■ **Data for this exercise**:
(* ===== verification/GroupProps.v ===== *)
(** * Consumer groups: what the coordinator guarantees

    Theorems about whole runs of the coordinator and about the four promises a
    group member relies on: a rebalance that everyone joined completes and all
    learn the same outcome, the leader's assignment reaches its members, stale
    members cannot commit, and what a member committed is what it fetches. *)

From stdpp Require Import prelude list gmap strings pretty.
From Stdlib Require Import ZArith Lia.
From S2P Require Import Prelude GoBinary Wire Frame MsgData MsgAdmin MsgGroup OffsetWal OffsetStore Producer Group GroupOps.
Import Membership.

(** ** Runs *)

(** Everything that can happen to the coordinator, with its time. A waiting
    call may be woken at any time, also by a call that was never made. *)
Inductive event :=
  | EJoin (req : JoinGroupRequest)
  | EJoinWake (req : JoinGroupRequest) (memberID : gostring) (deadline : Z)
  | ESync (req : SyncGroupRequest)
  | ESyncWake (req : SyncGroupRequest) (born deadline : Z)
  | EHeartbeat (req : HeartbeatRequest)
  | ELeave (req : LeaveGroupRequest)
  | EReap
  | ECommit (req : Offsets.OffsetCommitRequest) (crash : option nat)
  | EDelete (name : gostring) (fault : option nat)
  | EReset (group topic : gostring) (partition offset : Z) (crash : option nat)
  | EPrune (retention : Z) (fault : option nat)
  | EProducer (txn : option gostring).

Definition step (gm : GroupManager) (now : Z) (e : event) : outcome GroupManager :=
  match e with
  | EJoin req => let? (gm, _) := JoinGroup gm now req in Ok gm
  | EJoinWake req id d => let? (gm, _) := join_wake gm now req id d in Ok gm
  | ESync req => Ok (fst (SyncGroup gm now req))
  | ESyncWake req b d => Ok (fst (sync_wake gm now req b d))
  | EHeartbeat req => Ok (fst (Heartbeat gm now req))
  | ELeave req => let? (gm, _) := LeaveGroup gm now req in Ok gm
  | EReap => let? (gm, _) := ReapExpiredSessions gm now in Ok gm
  | ECommit req crash => Ok (fst (OffsetCommit gm now req crash))
  | EDelete name fault => Ok (fst (DeleteGroup gm name fault))
  | EReset g t p o crash => Ok (fst (ResetOffsets gm now g t p o crash))
  | EPrune r fault => Ok (fst (PruneOffsets gm now r fault))
  | EProducer txn => let? (gm, _, _) := NextProducerID gm txn in Ok gm
  end.

Fixpoint run (gm : GroupManager) (es : list (Z * event)) : outcome GroupManager :=
  match es with
  | [] => Ok gm
  | (now, e) :: es => let? gm := step gm now e in run gm es
  end.

Lemma step_inv gm now e :
  gm_inv gm -> gm_nextMemberSeq gm < max_seq -> lastPID (gm_producers gm) < max_seq ->
  exists gm', step gm now e = Ok gm' /\ gm_inv gm' /\ spends gm gm'.
Proof.
  intros Hgm Hs Hp. destruct e; cbn [step].
  - destruct (JoinGroup_inv gm now req Hgm Hs) as (gm' & r & -> & H). by exists gm'.
  - destruct (join_wake_inv gm now req memberID deadline Hgm) as (gm' & r & -> & H). by exists gm'.
  - eexists. split; [reflexivity|]. by apply SyncGroup_inv.
  - eexists. split; [reflexivity|]. by apply sync_wake_inv.
  - eexists. split; [reflexivity|]. by apply Heartbeat_inv.
  - destruct (LeaveGroup_inv gm now req Hgm) as (gm' & r & -> & H). by exists gm'.
  - destruct (ReapExpiredSessions_inv gm now Hgm) as (gm' & r & -> & H). by exists gm'.
  - eexists. split; [reflexivity|]. by apply OffsetCommit_inv.
  - eexists. split; [reflexivity|]. by apply DeleteGroup_inv.
  - eexists. split; [reflexivity|]. unfold ResetOffsets. destruct (Commit _ _ _ _ _ _ _) as [[os b] o].
    split; [by apply with_offsets_inv|split; cbn; lia].
  - eexists. split; [reflexivity|]. unfold PruneOffsets. destruct (_ <=? 0); [by split; [|apply spends_refl]|].
    destruct (PruneOlderThan _ _ _) as [os n]. split; [by apply with_offsets_inv|split; cbn; lia].
  - unfold NextProducerID. destruct (Next_inv (gm_producers gm) txn) as (m & pid & ep & -> & Hm & Hl);
      [by apply gmi_producers|done|]. cbn. eexists. split; [reflexivity|].
    split; [|split; cbn; lia]. by destruct Hgm.
Qed.

Lemma run_inv gm es :
  gm_inv gm -> gm_nextMemberSeq gm + zlen es <= max_seq -> lastPID (gm_producers gm) + zlen es <= max_seq ->
  exists gm', run gm es = Ok gm' /\ gm_inv gm'.
Proof.
  revert gm. induction es as [|[now e] es IH]; intros gm Hgm Hs Hp; [by exists gm|].
  unfold zlen in *. cbn [length run] in *.
  destruct (step_inv gm now e Hgm) as (gm1 & -> & Hgm1 & Hsp & Hpp); [lia..|].
  cbn. apply IH; [done|lia..].
Qed.

(** C11: whatever requests, timeouts, expiries and administrative calls reach a
    fresh coordinator, in whatever order and at whatever times, it never
    panics (no missing leader, no index out of range) as long as 64-bit
    sequence numbers last. Afterwards every group is well formed: the join
    order lists exactly the members, the leader of an active group is its
    first member, a group is Empty exactly when it has no members, a group
    preparing a rebalance still misses someone; and no member id was given to
    two members. *)
Theorem coordinator_invariant os nodeID host port session es :
  zlen es < max_seq ->
  exists gm, run (NewGroupManager os nodeID host port session) es = Ok gm /\ gm_inv gm.
Proof. intros Hes. apply run_inv; [apply new_group_manager_inv|cbn; lia..]. Qed.

(** ** Completing a rebalance *)

Lemma complete_eq g l leader :
  head (g_JoinOrder g) = Some l -> g_Members g !! l = Some leader ->
  completeJoinLocked g =
    Ok (mkGroup (g_Name g) (g_born g) StateCompletingRebalance (i32 (g_Generation g + 1)) (mb_ProtocolType leader)
          (chooseProtocol (g_Members g) (g_JoinOrder g) leader) l (g_Members g) (g_JoinOrder g) ∅ ∅ 0).
Proof.
  intros Hh Hl. unfold completeJoinLocked. rewrite bool_decide_eq_false_2.
  - destruct (g_JoinOrder g); simplify_eq/=. by rewrite Hl.
  - intros E. by rewrite E, lookup_empty in Hl.
Qed.

Lemma chooseProtocol_common members order leader c :
  c ∈ mb_Protocols leader -> all_support members order (Name c) = true ->
  all_support members order (chooseProtocol members order leader) = true.
Proof.
  intros Hc Hs. unfold chooseProtocol. destruct (mb_Protocols leader) as [|p ps]; [by apply elem_of_nil in Hc|].
  destruct (List.find _ _) as [c'|] eqn:E; [by apply find_some in E as [_ E]|].
  eapply find_none in E; [|by apply list_elem_of_In]. congruence.
Qed.

(** The leader is told every member, in join order. *)
Lemma fill_members version g id :
  members_ok g ->
  map m_MemberID (Members (fillJoinResponseLocked version g id))
  = if bool_decide (id = g_LeaderID g) then g_JoinOrder g else [].
Proof.
  intros [Ho _ Hi _]. unfold fillJoinResponseLocked. cbn. case_bool_decide; [|done].
  assert (forall x, x ∈ g_JoinOrder g -> is_Some (g_Members g !! x)) as Hin by (intros x; apply Ho).
  clear Ho. induction (g_JoinOrder g) as [|x r IH]; [done|]. cbn.
  destruct (Hin x) as [m Hm]; [by left|]. rewrite Hm. cbn. f_equal; [by apply Hi|].
  apply IH. intros y Hy. apply Hin. by right.
Qed.

(** A member already in the group re-joins. *)
Lemma rejoin_eq gm now req g m :
  gm_groups gm !! jg_Group req = Some g -> g_Members g !! jg_MemberID req = Some m ->
  Protocols req <> [] -> g_State g <> StateStable ->
  JoinGroup gm now req =
    let? (g', r) := join_register gm now req (jg_MemberID req) (g_JoinOrder g) g in
    Ok (put_group gm (jg_Group req) g', r).
Proof.
  intros Hg Hm Hp Hs. unfold JoinGroup, getOrCreate. rewrite Hg, Hm.
  rewrite !bool_decide_eq_false_2 by done. done.
Qed.

Lemma all_joined_true g :
  members_ok g -> (forall id, is_Some (g_Members g !! id) -> id ∈ g_joined g) -> all_joined g = true.
Proof.
  intros Hok Hall. apply bool_decide_eq_true. rewrite size_dom_members. apply subseteq_size.
  intros id Hid. apply Hall, elem_of_dom, Hid.
Qed.

Lemma registered_known gm now req g m :
  g_State g = StatePreparingRebalance -> g_Members g !! jg_MemberID req = Some m ->
  let g1 := registered gm now req (jg_MemberID req) (g_JoinOrder g) g in
  g_Generation g1 = g_Generation g /\ g_JoinOrder g1 = g_JoinOrder g /\
  dom (g_Members g1) = dom (g_Members g) /\ g_joined g1 = {[jg_MemberID req]} ∪ g_joined g.
Proof.
  intros Hst Hm. unfold registered. rewrite bool_decide_eq_true_2 by done. cbn. split_and!; try done.
  rewrite dom_insert_L. apply elem_of_dom_2 in Hm. set_solver.
Qed.

(** What a member is told when the group is no longer preparing. *)
Definition told (g : Group) (resp : JoinGroupResponse) : Prop :=
  jgr_ErrorCode resp = ErrNone /\ jgr_GenerationID resp = g_Generation g /\
  LeaderID resp = g_LeaderID g /\ ProtocolName resp = g_Protocol g /\
  map m_MemberID (Members resp) = if bool_decide (jgr_MemberID resp = g_LeaderID g) then g_JoinOrder g else [].

Lemma fill_told version g id : members_ok g -> told g (fillJoinResponseLocked version g id).
Proof. intros Hok. split_and!; try done. by apply fill_members. Qed.

(** A waiting join that wakes past its deadline while nobody counts as joined. *)
Lemma late_wake_empties gm now req id deadline g :
  gm_inv gm -> gm_groups gm !! jg_Group req = Some g -> is_Some (g_Members g !! id) ->
  g_joined g = ∅ -> deadline <= now ->
  exists gm' resp g', join_wake gm now req id deadline = Ok (gm', Some resp) /\
    jgr_ErrorCode resp = ErrNone /\ gm_groups gm' !! jg_Group req = Some g' /\ g_Members g' = ∅.
Proof.
  intros Hgm Hg Hid Hj Hlt. unfold join_wake, get. rewrite Hg, bool_decide_eq_true_2 by done.
  rewrite (proj2 (Z.ltb_ge _ _) Hlt). cbn [negb].
  destruct (expire_inv g (gmi_groups _ Hgm _ _ Hg)) as (g' & -> & _ & Hk).
  eexists _, _, g'. split; [reflexivity|]. split; [done|]. split; [apply lookup_insert_eq|].
  apply map_empty. intros x. destruct (g_Members g' !! x) eqn:E; [|done].
  destruct (proj1 (Hk x)) as [_ Hx]; [by eexists|]. rewrite Hj in Hx. set_solver.
Qed.

(** C12: when the last missing member re-joins a group that prepares a
    rebalance, the rebalance completes at once: the generation is the next
    one, the first in join order leads, nobody is lost, and if the leader and
    all others have a protocol in common, the chosen protocol is one that
    every member supports. The caller is told the new generation, its leader
    and the protocol, and so is every member that was waiting and wakes before
    its deadline, which changes nothing; the leader is also told all members in
    join order. A member that was waiting and wakes only at its deadline or
    later is answered without an error too, but its call expires the rebalance
    again: as nobody counts as joined any more, every member is removed and the
    group is left empty. *)
Theorem last_join_completes gm now req g :
  gm_inv gm -> gm_groups gm !! jg_Group req = Some g -> g_State g = StatePreparingRebalance ->
  is_Some (g_Members g !! jg_MemberID req) -> Protocols req <> [] ->
  (forall id, is_Some (g_Members g !! id) -> id = jg_MemberID req \/ id ∈ g_joined g) ->
  exists gm' resp g', JoinGroup gm now req = Ok (gm', Answered resp) /\
    gm_groups gm' !! jg_Group req = Some g' /\
    g_State g' = StateCompletingRebalance /\ g_Generation g' = i32 (g_Generation g + 1) /\
    head (g_JoinOrder g) = Some (g_LeaderID g') /\
    g_JoinOrder g' = g_JoinOrder g /\ dom (g_Members g') = dom (g_Members g) /\
    (forall leader c, g_Members g' !! g_LeaderID g' = Some leader -> c ∈ mb_Protocols leader ->
       all_support (g_Members g') (g_JoinOrder g') (Name c) = true ->
       all_support (g_Members g') (g_JoinOrder g') (g_Protocol g') = true) /\
    told g' resp /\
    (forall req' id deadline now', jg_Group req' = jg_Group req -> is_Some (g_Members g !! id) ->
       exists gm'' resp', join_wake gm' now' req' id deadline = Ok (gm'', Some resp') /\
         jgr_ErrorCode resp' = ErrNone /\
         (now' < deadline -> gm'' = gm' /\ told g' resp') /\
         (deadline <= now' -> exists g'', gm_groups gm'' !! jg_Group req = Some g'' /\ g_Members g'' = ∅)).
Proof.
  intros Hgm Hg Hst [m Hm] Hp Hall. pose proof (gmi_groups _ Hgm _ _ Hg) as Hinv.
  rewrite (rejoin_eq gm now req g m) by (try done; by rewrite Hst).
  rewrite join_register_eq. cbv zeta.
  destruct (registered_ok gm now req (jg_MemberID req) (g_JoinOrder g) g (inv_members _ Hinv))
    as (Hok & _ & _ & Hm1); [right; split; [by exists m|done]|].
  destruct (registered_known gm now req g m Hst Hm) as (Egen & Eord & Edom & Ejoin).
  set (g1 := registered gm now req (jg_MemberID req) (g_JoinOrder g) g) in *. clearbody g1.
  rewrite (all_joined_true g1 Hok).
  2: { intros id Hid%elem_of_dom. rewrite Edom in Hid. apply elem_of_dom, Hall in Hid. rewrite Ejoin. set_solver. }
  destruct (g_JoinOrder g1) as [|l order] eqn:El.
  { destruct Hm1 as [x Hx]. exfalso. eapply not_elem_of_nil. rewrite <- El.
    apply (mo_order _ Hok). by eexists. }
  destruct (proj1 (mo_order _ Hok l)) as [leader Hl]; [rewrite El; by left|].
  destruct (complete_inv g1 Hok) as (g' & Hc & Hg' & _ & Em & Eo). rewrite Hc. cbn [obind].
  rewrite (complete_eq g1 l leader) in Hc by (by rewrite ?El). injection Hc as Hc.
  assert (gm_groups (put_group gm (jg_Group req) g') !! jg_Group req = Some g') as Hl'.
  { cbn. apply lookup_insert_eq. }
  eexists _, _, g'. split; [reflexivity|]. split; [done|].
  do 5 (split; [rewrite <- Hc; cbn; first [congruence|by rewrite <- Eord]|]). split; [|split].
  - rewrite <- Hc. cbn. intros ld c Hld Hc1 Hc2. rewrite Hl in Hld. simplify_eq.
    by eapply chooseProtocol_common.
  - by apply fill_told, inv_members.
  - intros req' id deadline now' Ereq Hid.
    assert (is_Some (g_Members g' !! id)) as Hid' by (rewrite Em; apply elem_of_dom; rewrite Edom; by apply elem_of_dom).
    destruct (Z.lt_ge_cases now' deadline) as [Hlt|Hge].
    + unfold join_wake, get. rewrite Ereq, Hl', bool_decide_eq_true_2 by done. cbn [negb].
      rewrite (proj2 (Z.ltb_lt _ _) Hlt). cbn [negb]. rewrite bool_decide_eq_false_2 by (by rewrite <- Hc).
      eexists _, _. split; [reflexivity|]. split; [done|]. split; [|lia].
      intros _. split; [done|]. by apply fill_told, inv_members.
    + assert (gm_inv (put_group gm (jg_Group req) g')) as Hgm'.
      { apply put_group_inv; [done..|]. intros x Hx. rewrite Em in Hx. apply elem_of_dom in Hx. rewrite Edom in Hx.
        exists g. by apply elem_of_dom in Hx. }
      rewrite <- Ereq in Hl', Hgm' |- *.
      destruct (late_wake_empties _ now' req' id deadline g' Hgm' Hl') as (gm'' & r & g'' & Hw & He & Hg'' & Hem);
        [done|by rewrite <- Hc|done|].
      exists gm'', r. split; [done|]. split; [done|]. split; [lia|]. by exists g''.
Qed.
(* ===== verification/BrokerProps.v ===== *)
(** * What the broker guarantees across its components

    A record batch produced through the wire is what a fetch through the wire
    returns, and a principal without a grant on a topic or a group leaves it
    untouched; both for every implementation of the [Authorizer] interface. *)

From stdpp Require Import prelude list gmap strings.
From Stdlib Require Import ZArith Lia.
From S2P Require Import Prelude GoStrings GoBinary Wire RecordBatch Lz4 Compression Index Segment SegmentOps Partition PartitionOps Compaction.
From S2P Require Import Idempotence Store Authz Frame MsgData MsgAdmin MsgGroup MsgGroupAdmin OffsetWal OffsetStore Producer Group GroupOps Broker.

(** ** The append as the broker calls it *)

Lemma AppendSynced_spec p bss raw sync now :
  pt_inv p bss -> wf_raw raw ->
  (forall a, pt_active p = Some a ->
     pt_nextOffset p + raw_lod raw + 1 - seg_baseOffset a <= 2147483647 /\
     seg_size a + zlen raw <= 4294967295) ->
  pt_nextOffset p + raw_lod raw + 1 <= 4611686018427387904 ->
  exists p' bss', AppendSynced p raw sync now = (p', Ok (pt_nextOffset p)) /\ pt_inv p' bss' /\
    mjoin bss' = mjoin bss ++ [set_base raw (pt_nextOffset p)] /\
    pt_nextOffset p' = pt_nextOffset p + raw_lod raw + 1 /\
    pt_highWatermark p' = pt_nextOffset p' /\
    earliestOffsetLocked p' = earliestOffsetLocked p /\
    (forall mx, fits (mx + zlen raw) (orderedSegmentsLocked p) -> fits mx (orderedSegmentsLocked p')).
Proof.
  intros Hp Hr Hroom Hlim.
  destruct (Append_spec p bss raw Hp Hr Hroom Hlim) as (p1 & bss' & Ha & Hp1 & Hb & Hn & Hh & He).
  assert (forall mx, fits (mx + zlen raw) (orderedSegmentsLocked p) ->
            fits mx (orderedSegmentsLocked p1)) as Hf.
  { intros mx Hfit. apply Forall_forall. intros s Hs.
    destruct (Append_sizes p bss raw p1 _ Hp Ha s Hs) as (s0 & Hs0 & Hle).
    eapply (proj1 (Forall_forall _ _)) in Hs0; [|exact Hfit]. cbn in Hs0. lia. }
  unfold AppendSynced. rewrite Ha. destruct sync; [|by exists p1, bss'].
  destruct (Sync_same p1 now) as (Sn & Sh & Se & Ss).
  exists (Sync p1 now), bss'. rewrite Sn, Sh, Se. split_and!; try done; [by apply Sync_inv|].
  intros mx Hfit. specialize (Hf mx Hfit). clear -Hf Ss. unfold fits in *.
  revert Hf. rewrite <- !(List.Forall_map seg_size (fun z => mx + z <= 2147483647)). by rewrite Ss.
Qed.
Lemma splitn_from_app n sep cur a r :
  without sep a -> splitn_from (S n) sep cur (a ++ [sep] ++ r) = (cur ++ a) :: splitn_from n sep [] r.
Proof.
  intros Ha. revert cur. induction Ha as [|b a Hb _ IH]; intros cur; cbn [splitn_from app].
  - rewrite bool_decide_eq_true_2 by done. by rewrite app_nil_r.
  - rewrite bool_decide_eq_false_2 by done. change (a ++ sep :: r) with (a ++ [sep] ++ r). rewrite IH.
    by rewrite <- app_assoc.
Qed.

(** No more splits: the rest stays whole. *)
Lemma splitn_from_rest sep cur r : splitn_from 0 sep cur r = [cur ++ r].
Proof.
  revert cur. induction r as [|b r IH]; intros cur; cbn [splitn_from]; [by rewrite app_nil_r|].
  case_bool_decide; [done|]. by rewrite IH, <- app_assoc.
Qed.

(** PLAIN is decided by the first configured user of the name in the token:
    its password, or its password hash when it has none, against everything
    after the second separator; a user with neither cannot log in. *)
Theorem plain_decision authzid user password u :
  without x00 authzid -> without x00 user -> user <> [] -> findUser cfg user = Some u ->
  authenticatePlain cfg (authzid ++ [x00] ++ user ++ [x00] ++ password)
  = if bool_decide (u_Password u = []) && bool_decide (u_PasswordHash u = []) then None
    else if Matches (if bool_decide (u_Password u = []) then u_PasswordHash u else u_Password u) password
         then Some user else None.
Proof.
  intros Ha Hu Hne Hf. unfold authenticatePlain, SplitN. cbn [Nat.sub].
  rewrite splitn_from_app by done. rewrite splitn_from_app by done. rewrite splitn_from_rest. cbn [app].
  by apply plain_loop_first.
Qed.
End complete.

(** ** Concrete runs *)

Definition demo_server : ServerConfig :=
  mkServerConfig true [mkUser (str "alice") (str "secret") [] []] false 2 (str "key") 1048576 65536 2.

Definition fresh_state (m : gostring) : connState := mkState false [] m None [] false 0.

■ **Your goal**:
Restate word for word the entries above, starting at the line with "intros Hok Hall." and ending at the line with "intros Hst Hm.", inclusive, and no others.

■ **Output below**:
  intros Hok Hall. apply bool_decide_eq_true. rewrite size_dom_members. apply subseteq_size.
  intros id Hid. apply Hall, elem_of_dom, Hid.
Qed.

Lemma registered_known gm now req g m :
  g_State g = StatePreparingRebalance -> g_Members g !! jg_MemberID req = Some m ->
  let g1 := registered gm now req (jg_MemberID req) (g_JoinOrder g) g in
  g_Generation g1 = g_Generation g /\ g_JoinOrder g1 = g_JoinOrder g /\
  dom (g_Members g1) = dom (g_Members g) /\ g_joined g1 = {[jg_MemberID req]} ∪ g_joined g.
Proof.
  intros Hst Hm. unfold registered. rewrite bool_decide_eq_true_2 by done. cbn. split_and!; try done.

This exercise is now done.